Background: The mechanisms by which COVID-19 results in severe illness in some individuals remains poorly defined. Identification of biomarkers associated with disease severity could be useful in defining the mechanisms of COVID-19 pathology and predicting disease course. Aim(s): Identify trajectories of biomarkers of coagulation, endothelial dysfunction, and fibrinolysis that are associated with COVID-19 severity. Method(s): Longitudinal plasma samples were collected from 99 patients in the Canadian COVID-19 Prospective Cohort Study (CanCOV) (23 outpatients, 31 ward patients, and 45 intensive care unit (ICU) patients). Plasma was quantified using 1) ELISAs for plasminogen, soluble thrombomodulin (sTM), plasminogen activator inhibitor-1 (PAI-1), alpha2-antiplasmin, D-dimer, thrombin-activatable fibrinolysis inhibitor (TAFI), and fibrinogen, and 2) in-house functional assays for clot lysis times and activated TAFI (TAFIa) levels.
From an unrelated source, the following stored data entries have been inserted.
(* ===== verification/Umalloc.v ===== *)
(** * The allocator of user programs ([umalloc.c])

    Headers are pairs of the link and the size in units of eight bytes; the
    heap is a map from addresses to headers.  The free blocks form a circle
    that starts at [base] and goes up through the heap.  [sbrk] gives the
    memory between the break and a limit. *)
From Stdlib Require Import ZArith Lia.
From stdpp Require Import base list gmap strings relations.
From S2P Require Import Prelude Params.
#[local] Open Scope Z_scope.
#[local] Open Scope kernel_scope.

Record heap := mkheap { mem_ : gmap Z (Z * Z); freep : Z; brk : Z; limit : Z }.
#[export] Instance eta_heap : Eta heap := fun h => mkheap (mem_ h) (freep h) (brk h) (limit h).

Section ops.
Context (base : Z).

(** The header at [p]: [p->s.ptr] and [p->s.size]. *)
Definition hdr (h : heap) (p : Z) : Z * Z := default (0, 0) (mem_ h !! p).
Definition rd_ptr (p : Z) : M heap Z := gets (fun h => (hdr h p).1).
Definition rd_size (p : Z) : M heap Z := gets (fun h => (hdr h p).2).
Definition set_ptr (p v : Z) : M heap unit := modify (fun h => h <| mem_ ::= <[p := (v, (hdr h p).2)]> |>).
Definition set_size (p v : Z) : M heap unit := modify (fun h => h <| mem_ ::= <[p := ((hdr h p).1, v)]> |>).
Definition set_freep (p : Z) : M heap unit := modify (fun h => h <| freep := p |>).

(** The address [n] units after [p]. *)
Definition plus (p n : Z) : Z := u32 (p + 8 * n).

Definition sbrk (n : Z) : M heap Z :=
  h <~ get;
  if (0 <=? brk h + n) && (brk h + n <=? limit h) then put (h <| brk := brk h + n |>) ;;; ret (brk h)
  else ret (-1).

(** [if(q + size == ptr)] the block at [ptr] is joined to [q], otherwise [q]
    is linked to it. *)
Definition join (q size ptr : Z) : M heap unit :=
  if plus q size =? ptr then
    n <~ rd_size ptr;
    set_size q (u32 (size + n)) ;;;
    nn <~ rd_ptr ptr;
    set_ptr q nn
  else set_ptr q ptr.

Definition free (ap : Z) : M heap unit :=
  let bp := u32 (ap - 8) in
  h <~ get;
  p <~ loop (size (mem_ h) + 2) (fun p =>
    ptr <~ rd_ptr p;
    if (p <? bp) && (bp <? ptr) then ret (inr p)
    else if (ptr <=? p) && ((p <? bp) || (bp <? ptr)) then ret (inr p)
    else ret (inl ptr)) (freep h);
  pptr <~ rd_ptr p;
  bsize <~ rd_size bp;
  join bp bsize pptr ;;;
  psize <~ rd_size p;
  join p psize bp ;;;
  set_freep p.

Definition morecore (nu : Z) : M heap Z :=
  let nu := if nu <? 4096 then 4096 else nu in
  p <~ sbrk (i32 (nu * 8));
  if p =? -1 then ret 0
  else set_size p nu ;;; free (u32 (p + 8)) ;;; gets freep.

(** [(nbytes + sizeof(Header) - 1)/sizeof(Header) + 1] *)
Definition units (nbytes : Z) : Z := u32 (u32 (nbytes + 8 - 1) / 8 + 1).

Definition malloc (nbytes : Z) : M heap Z :=
  let nunits := units nbytes in
  h <~ get;
  (if freep h =? 0 then set_freep base ;;; set_ptr base base ;;; set_size base 0 else ret tt) ;;;
  prevp <~ gets freep;
  p <~ rd_ptr prevp;
  h <~ get;
  loop (2 * size (mem_ h) + 4) (fun '(prevp, p) =>
    psize <~ rd_size p;
    if nunits <=? psize then
      p <~ (if psize =? nunits then ptr <~ rd_ptr p; set_ptr prevp ptr ;;; ret p
            else
              set_size p (psize - nunits) ;;;
              let p := plus p (psize - nunits) in
              set_size p nunits ;;;
              ret p);
      set_freep prevp ;;;
      ret (inr (u32 (p + 8)))
    else
      fp <~ gets freep;
      if p =? fp then
        p <~ morecore nunits;
        if p =? 0 then ret (inr 0)
        else n <~ rd_ptr p; ret (inl (p, n))
      else n <~ rd_ptr p; ret (inl (p, n))) (prevp, p).
End ops.
(* ===== verification/UmallocThms.v ===== *)
(** * Blocks are not shared ([umalloc.c])

    The free blocks are a list in ascending order, with gaps between them;
    [free] puts a block in its place and joins it with its neighbours,
    [malloc] takes a block or the end of one.  The allocated blocks never
    overlap the free ones or each other. *)
From Stdlib Require Import ZArith Lia.
From stdpp Require Import base list gmap strings relations.
From S2P Require Import Prelude Params Umalloc.
#[local] Open Scope Z_scope.
#[local] Open Scope kernel_scope.

(** Loops with a bound that depends on the proof state. *)
Lemma wp_loop_rank {S X B} (I : nat -> X -> S -> Prop) (fuel : nat) body (x : X) E (Q : B -> S -> Prop) (s : S) v :
  I v x s -> (v < fuel)%nat ->
  (forall v x s, I v x s -> wp (body x) E (fun r s' => match r with inl x' => exists v', (v' < v)%nat /\ I v' x' s' | inr b => Q b s' end) s) ->
  wp (loop fuel body x) E Q s.
Proof.
  intros HI Hv Hbody. revert v x s HI Hv. induction fuel as [|fuel IH]; intros v x s HI Hv; [lia|]. cbn [loop]. wstep.
  eapply wp_mono; [by apply Hbody|]. intros [x'|b] s' Hr; [|by apply wp_ret]. destruct Hr as (v' & Hlt & HI'). eapply IH; [done|lia].
Qed.

(** Steps from position [i] to position [t] of a circle of [n]. *)
Definition dist (n i t : nat) : nat := if (i <=? t)%nat then t - i else n + t - i.
Definition after (n i : nat) : nat := if (S i <? n)%nat then S i else 0%nat.
Lemma dist_after n i t : (i < n)%nat -> (t < n)%nat -> i <> t -> (dist n (after n i) t < dist n i t)%nat.
Proof. unfold dist, after. intros. destruct (Nat.ltb_spec (S i) n), (Nat.leb_spec i t); [destruct (Nat.leb_spec (S i) t); lia..| |]; cbn; lia. Qed.
Lemma dist_lt n i t : (i < n)%nat -> (t < n)%nat -> (dist n i t < n)%nat.
Proof. unfold dist. intros. destruct (Nat.leb_spec i t); lia. Qed.

Abbreviation block := (Z * Z)%type.
(* ===== verification/MkfsThms.v ===== *)
(** * The image is a file system ([mkfs.c])

    What the kernel finds on the image: inodes whose trees hold the bytes of
    the host's files, in blocks of their own that the bitmap marks. *)
From Stdlib Require Import ZArith Lia.
From stdpp Require Import base list gmap strings.
From S2P Require Import Prelude Params Bytes Cstring Sleeplock FsData Bio Log LogRec LogTx LogThms Fs FsBlk FsInode FsMap FsFile FsThms Mkfs.
#[local] Open Scope Z_scope.
#[local] Open Scope kernel_scope.

(** The file system of an image, with nothing cached. *)
Definition mount (im : list (list Z)) : fsstate :=
  mkfs im [] (replicate NBUF buf0) (seq 0 NBUF) (mklog 0 0 0 0 0 0 []) (sb_decode (nth 1 im [])) [].

Lemma content_mount im n : content (mount im) n = nth (Z.to_nat n) im [].
Proof. reflexivity. Qed.

(** Blocks [m] except [p] are the same. *)
Definition same_but (p : Z) (im im' : list (list Z)) : Prop :=
  forall m, 0 <= m -> m <> p -> content (mount im') m = content (mount im) m.
(* ===== verification/Boot.v ===== *)
(** * The boot loader ([bootmain.c])

    It runs before the kernel, on physical memory and the ports of the first
    drive (the model of [Ide]), and reads the kernel, an ELF file that starts
    at sector 1.  [bootmain] yields the entry point it jumps to, or [None]
    where it returns to [bootasm.S]. *)
From Stdlib Require Import ZArith Lia.
From stdpp Require Import base list gmap strings.
From S2P Require Import Prelude Params Bytes Cstring Exec Ide Hw.
#[local] Open Scope Z_scope.
#[local] Open Scope kernel_scope.

Definition SECTSIZE : Z := 512.

Record bootst := mkboot { pmem : mem; bdrive : drive }.
#[export] Instance eta_bootst : Eta bootst := fun s => mkboot (pmem s) (bdrive s).

Definition port_out (port v : Z) : M bootst unit := modify (fun s => s <| bdrive ::= hw_outb port (u8 v) |>).
(** [inb(0x1F7)] *)
Definition port_status : M bootst Z :=
  s <~ get;
  match status (bdrive s) with
  | [] => ret IDE_DRDY
  | r :: l => put (s <| bdrive := (bdrive s) <| status := l |> |>) ;;; ret r
  end.

Definition waitdisk : M bootst unit :=
  s <~ get;
  loop (length (status (bdrive s)) + 1) (fun _ : unit =>
    r <~ port_status;
    ret (if Z.land r 0xC0 =? 0x40 then inr tt else inl tt)) tt.

Definition readsect (dst offset : Z) : M bootst unit :=
  waitdisk ;;;
  port_out 0x1f2 1 ;;;
  port_out 0x1f3 offset ;;;
  port_out 0x1f4 (Z.shiftr offset 8) ;;;
  port_out 0x1f5 (Z.shiftr offset 16) ;;;
  port_out 0x1f6 (Z.lor (Z.shiftr offset 24) 0xE0) ;;;
  port_out 0x1f7 0x20 ;;;
  waitdisk ;;;
  modify (fun s => s <| pmem ::= place_bytes dst (hw_insl (bdrive s)) |>).

Definition readseg (pa count offset : Z) : M bootst unit :=
  let epa := u32 (pa + count) in
  let pa := u32 (pa - offset mod SECTSIZE) in
  let offset := offset / SECTSIZE + 1 in
  loop (Z.to_nat (count / SECTSIZE) + 3) (fun '(pa, offset) =>
    if pa <? epa then
      readsect pa offset ;;;
      ret (inl (u32 (pa + SECTSIZE), u32 (offset + 1)))
    else ret (inr tt)) (pa, offset).

Definition bootmain : M bootst (option Z) :=
  let elf := 0x10000 in
  readseg elf 4096 0 ;;;
  magic <~ gets (fun s => rd32 (pmem s) elf);
  if negb (magic =? ELF_MAGIC) then ret None
  else
    phoff <~ gets (fun s => rd32 (pmem s) (elf + 28));
    phnum <~ gets (fun s => rd16 (pmem s) (elf + 44));
    let ph := u32 (elf + phoff) in
    let eph := u32 (ph + 32 * phnum) in
    loop (Z.to_nat phnum + 1) (fun ph =>
      if ph <? eph then
        pa <~ gets (fun s => rd32 (pmem s) (ph + 12));
        filesz <~ gets (fun s => rd32 (pmem s) (ph + 16));
        off <~ gets (fun s => rd32 (pmem s) (ph + 4));
        readseg pa filesz off ;;;
        memsz <~ gets (fun s => rd32 (pmem s) (ph + 20));
        filesz <~ gets (fun s => rd32 (pmem s) (ph + 16));
        (if filesz <? memsz then modify (fun s => s <| pmem ::= stosb (u32 (pa + filesz)) 0 (Z.to_nat (memsz - filesz)) |>) else ret tt) ;;;
        ret (inl (u32 (ph + 32)))
      else ret (inr tt)) ph ;;;
    entry <~ gets (fun s => rd32 (pmem s) (elf + 24));
    ret (Some entry).
Lemma go_startothers b s q R kp k l I g0 g it ir sa X (Q : unit -> system -> Prop) :
  (b < length ids)%nat -> (length ids <= NCPU)%nat -> going b ids n cm pt np ip s q R kp k I g it ir sa ->
  use_lock k = 0 -> free_ok k l -> (NCPU <= length l)%nat -> gdts_of g0 g (fun i => (i =? b)%nat) ->
  (forall s' k' l' g', going b ids n cm pt np ip s' q R kp k' I g' it (ir ++ others_of b (length ids)) (sa ++ others_of b (length ids)) ->
     use_lock k' = 0 -> free_ok k' l' -> l' ⊆ l -> pages k' = pages k -> gdts_of g0 g' (fun i => (i <? length ids)%nat) -> Q tt s') ->
  wp (startothers entryother mpenter_addr entrypgdir_addr) X Q s.
Proof using Hnd.
  intros Hb Hlen Hg Hu Hf Hll Hgd HQ. unfold startothers. cbv zeta. apply wp_bind. eapply go_dev_same; [done|intros d Q'; apply d_low|]. intros s1 Hg1.
  apply wp_bind, wp_gets. rewrite (proj1 (go_dev _ _ _ _ _ _ _ _ _ _ _ _ _ _ _ _ _ Hg1)).
  apply wp_for_seq with (I := fun c s' => exists k' l' g', going b ids n cm pt np ip s' q R kp k' I g' it (ir ++ others_of b c) (sa ++ others_of b c) /\
    use_lock k' = 0 /\ free_ok k' l' /\ l' ⊆ l /\ (length l <= length l' + c)%nat /\ pages k' = pages k /\
    gdts_of g0 g' (fun i => (i =? b)%nat || (i <? c)%nat)).
  - exists k, l, g. rewrite !app_nil_r. do 4 (split; [done|]). split; [lia|]. split; [done|]. intros i. by rewrite orb_false_r.
  - intros c s2 Hc (k2 & l2 & g2 & Hg2 & Hu2 & Hf2 & Hs2 & Hl2 & Hp2 & Hgd2). apply wp_bind. eapply go_mycpu; [done|done|]. intros s3 Hg3.
    rewrite others_S. destruct (decide (c = b)) as [->|Hne].
    + apply wp_ret. exists k2, l2, g2. rewrite app_nil_r. do 4 (split; [done|]). split; [lia|]. split; [done|].
      intros i. rewrite Hgd2. replace ((i =? b)%nat || (i <? S b)%nat) with ((i =? b)%nat || (i <? b)%nat) by lia. done.
    + destruct l2 as [|stack l2]; [cbn in Hl2; lia|]. apply wp_bind. eapply go_on_k; [done|]. intros m e Hq Hm Hcon Hi. subst k2.
      eapply wp_kalloc_off; [done|done|]. intros k3 Hf3 Hu3 Hp3. eexists m, _, q, k3, kp, I. split; [reflexivity|]. do 4 (split; [done|]).
      intros s4 Hg4. apply wp_bind. eapply go_dev_same; [done|intros d Q'; apply d_low|]. intros s5 Hg5.
      apply wp_bind. eapply go_dev_same; [done|intros d Q'; apply d_low|]. intros s6 Hg6.
      apply wp_bind. eapply go_dev_same; [done|intros d Q'; apply d_low|]. intros s7 Hg7.
      apply wp_bind. eapply go_dev_same; [done|intros d Q'; apply d_lapicstartap|]. intros s8 Hg8.
      destruct (lookup_lt_is_Some_2 ids c) as [id Hid]; [done|]. rewrite (nth_lookup_Some _ _ 0 _ Hid).
      eapply go_as_cpu; [done|done|]. intros s9 Hg9. eapply (go_mpenter c); [lia|done|]. intros s10 Hg10.
      eexists _, _, _. split; [exact Hg10|]. intros s11 Hg11. rewrite <- !app_assoc in Hg11. eexists k3, l2, _. split; [exact Hg11|].
      split; [done|]. split; [done|]. split; [set_solver|]. split; [cbn in Hl2; lia|]. split; [congruence|].
      apply (gdts_of_alter _ _ _ c) in Hgd2; [|lia]. intros i. rewrite Hgd2.
      replace ((i =? b)%nat || (i <? S c)%nat) with ((i =? c)%nat || ((i =? b)%nat || (i <? c)%nat)) by lia. done.
  - intros s2 (k2 & l2 & g2 & Hg2 & Hu2 & Hf2 & Hs2 & _ & Hp2 & Hgd2). eapply HQ; [done..|]. intros i. rewrite Hgd2.
    replace ((i =? b)%nat || (i <? length ids)%nat) with (i <? length ids)%nat by lia. done.
Qed.
End startothers.
End others.
(** The kernel's page directory. *)
Lemma wp_kvmalloc kp id m e l Y (Q : unit -> kstate kenv -> Prop) :
  early id m -> use_lock (e_mem e) = 0 -> free_ok (e_mem e) l -> (73 <= length l)%nat ->
  (forall m' k l' pd T, early id m' -> free_ok k l' -> kmap (pages k) pd T -> own pd T ∅ ++ l' ≡ₚ l -> use_lock k = 0 -> (NCPU <= length l')%nat ->
     Q tt (st pd m' (e <| e_mem := k |>))) ->
  wp kvmalloc Y Q (st kp m e).
Proof.
  intros He Hu Hf Hlen HQ. unfold kvmalloc. apply wp_bind. eapply wp_setupkvm_off; [done|exact Hf|lia|]. intros k l' pd T Hf' Hk Hp Ht Hu'.
  apply wp_bind, wp_set_kpgdir. eapply early_switchkvm; [exact He|]. intros m' He'. eapply HQ; [done..|].
  apply Permutation_length in Hp. unfold own in Hp. change (tabs ∅) with (@nil Z) in Hp. rewrite app_nil_r, length_app in Hp. cbn in Hp. unfold NCPU. lia.
Qed.
End memory.

(** ** The last steps *)

Section last.
Context `{Layout} (b : nat) (ids : list Z) (Hnd : NoDup ids) (n cm : Z).
Implicit Types (R : Z -> option Z) (kp : Z) (I : list inode).
Abbreviation MB4 := (P2V (4 * 1024 * 1024)).

Lemma high_pages v : v ∈ page_range MB4 (Z.to_nat ((P2V PHYSTOP - MB4) / PGSIZE)) -> kend <= MB4 -> page_ok v /\ MB4 <= v.
Proof.
  intros (j & Hj & ->)%elem_of_page_range Hk. change MB4 with (0x80400 * 4096) in *. change ((P2V PHYSTOP - 0x80400 * 4096) / PGSIZE) with 56320 in Hj.
  unfold page_ok, PGSIZE, KERNBASE, PHYSTOP. replace (0x80400 * 4096 + 4096 * Z.of_nat j) with ((0x80400 + Z.of_nat j) * 4096) by lia.
  rewrite Z_mod_mult. lia.
Qed.
(** The deletion pass returns.  It erases the queued entries that were last
    modified no later than their tombstone says and some of the queued
    groups with that property, and leaves in the target database the
    tombstones without live object, followed by those of the erased entries
    and of the erased groups. *)
Lemma mergeDeletions_Erased :
  ∃ (q : DeletionQueues) (erased : list Ptr) (changes : ChangeList) (h' : Heap),
    Collected fuel h root (db_deletedObjects TD ++ db_deletedObjects SD) q
    ∧ mergeDeletions fuel context h = Ok (changes, h')
    ∧ Erased fuel tdb h h'
        (list_to_set (filter (λ e, entryOutdated h (mergedDeletions q) e = true)
                             (entries q)))
        (list_to_set erased)
    ∧ (∀ x, x ∈ erased →
            x ∈ groups q ∧ groupOutdated h (mergedDeletions q) x = true)
    ∧ h_dbs h' !! tdb
      = Some (Database_withDeletedObjects
                (deletions q
                 ++ map (entryTombstone h (mergedDeletions q))
                        (filter (λ e, entryOutdated h (mergedDeletions q) e = true)
                                (entries q))
                 ++ map (groupTombstone h (mergedDeletions q)) erased)
                TD).
Proof.
  destruct (collectDeletions_Collected fuel h tdb root Hok
              (db_deletedObjects TD ++ db_deletedObjects SD)) as (q & Hcollect & Hq).
  assert ((1 ≤ fuel)%nat) as Hfuel by (destruct fuel; [done|lia]).
  destruct (deleteEntries_Erased fuel tdb h TD (mergedDeletions q) ∅ (entries q)
              h ∅ (deletions q) [])
    as (changes1 & hk1 & Hrun1 & Her1 & Hdb1).
  { apply Erased_init. }
  { done. }
  { apply (co_entries_NoDup _ _ _ _ _ Hq). }
  { intros e He. split; [set_solver|].
    apply (co_entries _ _ _ _ _ Hq) in He as (o & _ & Hfind).
    by eapply found_entry_attached. }
  rewrite union_empty_l_L in Her1.
  destruct (deleteGroups_total fuel tdb h TD (mergedDeletions q)
              (list_to_set (filter (λ e, entryOutdated h (mergedDeletions q) e = true)
                                   (entries q))) Hfuel
              (length (groups q)) (groups q)
              (deleteGroups_steps (length (groups q))) hk1 ∅
              (deletions q
               ++ map (entryTombstone h (mergedDeletions q))
                      (filter (λ e, entryOutdated h (mergedDeletions q) e = true)
                              (entries q)))
              changes1)
    as (erased & changes2 & hk2 & Hrun2 & Her2 & Hdb2 & Hout); [done|done| |].
  { split; [done|]. split; [by rewrite Hdb1|].
    split; [apply (co_groups_NoDup _ _ _ _ _ Hq)|].
    intros x Hx. split; [set_solver|].
    apply (co_groups _ _ _ _ _ Hq) in Hx as (o & _ & _ & Hfind).
    by eapply found_group_attached. }
  rewrite union_empty_l_L in Her2.
  assert (h_dbs hk2 !! tdb = Some TD) as HTD2 by (by rewrite Hdb2, Hdb1).
  eexists q, erased, _, _. split; [done|].
  split; [|split; [|split; [done|]]].
  - unfold mergeDeletions. rewrite Htdb, Hsdb, Hroot.
    rewrite (bind_Ok _ _ _ _ _ (deref_Some _ _)).
    mstep Database_deletedObjects_Ok.
    rewrite (bind_Ok _ _ _ _ _ (deref_Some _ _)).
    mstep Database_deletedObjects_Ok.
    rewrite (bind_Ok _ _ _ _ _ (readHeap_Ok _ _ _ Hcollect)).
    rewrite (bind_Ok _ _ _ _ _ Hrun1). cbv beta iota.
    rewrite (bind_Ok _ _ _ _ _ Hrun2). cbv beta iota.
    mstep Database_deletedObjects_Ok.
    unfold Database_setDeletedObjects.
    erewrite bind_Ok; [|by apply modifyDb_Ok].
    done.
  - eapply Erased_same_objects; done.
  - simpl. rewrite lookup_insert_eq. by rewrite <-app_assoc.
Qed.

End MergeDeletions.

Lemma firstEntryWithUuid_Erased (n : nat) (db : Ptr) (h hk : Heap) (D DG : gset Ptr)
    (id : Uuid) (l : list Ptr) (e : Ptr) :
  Erased n db h hk D DG →
  firstEntryWithUuid h id l = Ok (Some e) → e ∉ D →
  firstEntryWithUuid hk id (filter (λ p, p ∉ D) l) = Ok (Some e).
Proof.
  intros Her. induction l as [|p l IH]; simpl; [done|].
  unfold lookupEntry at 1. destruct (h_entries h !! p) as [P|] eqn:HP; [|done].
  simpl. intros Hfirst HeD. rewrite filter_cons.
  destruct (decide (e_uuid P = id)) as [Hid|Hid].
  - injection Hfirst as ->. rewrite decide_True by done. simpl.
    unfold lookupEntry. rewrite (Erased_entry _ _ _ _ _ _ Her _ _ HP HeD). simpl.
    by rewrite decide_True.
  - destruct (decide (p ∉ D)) as [HpD|HpD]; [|by apply IH].
    simpl. unfold lookupEntry at 1.
    rewrite (Erased_entry _ _ _ _ _ _ Her _ _ HP HpD). simpl.
    rewrite decide_False by done. by apply IH.
Qed.

Lemma findEntryByUuid_exists (n : nat) (h : Heap) (root : Ptr) (id : Uuid) (e : Ptr) :
  findEntryByUuid n h root id = Ok (Some e) → is_Some (h_entries h !! e).
Proof.
  unfold findEntryByUuid. destruct (entriesRecursive n h root); [|done..]. simpl.
  intros Hfirst. apply firstEntryWithUuid_Some in Hfirst as [_ (E & HE & _)].
  by exists E.
Qed.

Lemma DeletedObject_eta (o : DeletedObject) :
  o = mkDeletedObject (uuid o) (deletionTime o).
Proof. by destruct o. Qed.
(** Modelled from the spec: GET of section 4.2 (the broker is missing
    from the sources): the stored value, else what a provider registered
    on exactly this path returns when its listener answers, else an
    empty value. *)
Definition serve_get (user : provider) (m : Apteryx__Get) (s : state)
    : state * list event * rpc_result Apteryx__GetResult :=
  match db s !! get_path m with
  | Some v => (s, [], Closure (Some {| result_value := v |}))
  | None =>
      match List.find (fun row => String.eqb (fst (fst row)) (get_path m))
              (map_to_list (providers s)) with
      | Some row =>
          let ask := {| provide_path := get_path m;
                        provide_id := snd (fst row);
                        provide_cb := fst (snd row);
                        provide_priv := snd (snd row) |} in
          if decide (snd (fst row) ∈ listening s) then
            let '(evs, res) := apteryx__provide user ask in
            (s, EvAsk ask :: evs, Closure (Some res))
          else (s, [EvAsk ask], Closure (Some {| result_value := [] |}))
      | None => (s, [], Closure (Some {| result_value := [] |}))
      end
  end.

(** Modelled from the spec: the first segment of a path remainder (the
    broker is missing from the sources). *)
Fixpoint segment (s : string) : string :=
  match s with
  | EmptyString => EmptyString
  | String c rest => if Ascii.eqb c slash then EmptyString
                     else String c (segment rest)
  end.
Biomarker values were log-transformed and linear mixed effects models were used to compare trajectories in ICU and ward patients compared to outpatients from date of symptom onset. Result(s): Among the 45 ICU patients, 24 (53%) died. There were no deaths in the other patient groups. D-dimer (Fig 1A) and sTM (Fig 1B) were significantly elevated for both hospitalized and ICU cohorts when compared with outpatients. PAI-1 (Fig 1C) was significantly elevated only in the ICU group between days 1 and 40. Plasminogen (Fig 1D) significantly decreased only in the ICU group from day 25 onwards. TAFIa (Fig 1E) increased over time only in the ICU cohort, with the levels being significant from day 35. Fibrinogen (Fig 1F) displayed similar trends as plasminogen whereby only the ICU was significantly decreased from day 25. alpha2-antiplasmin, TAFI, and clot lysis times were not significantly different compared to COVID-19 outpatients Conclusion(s): D-dimer and sTM showed the strongest associations with moderate and severe COVID-19 compared to mild disease. PAI-1, plasminogen, TAFIa, and fibrinogen may additionally be useful in identifying patients who become critically ill.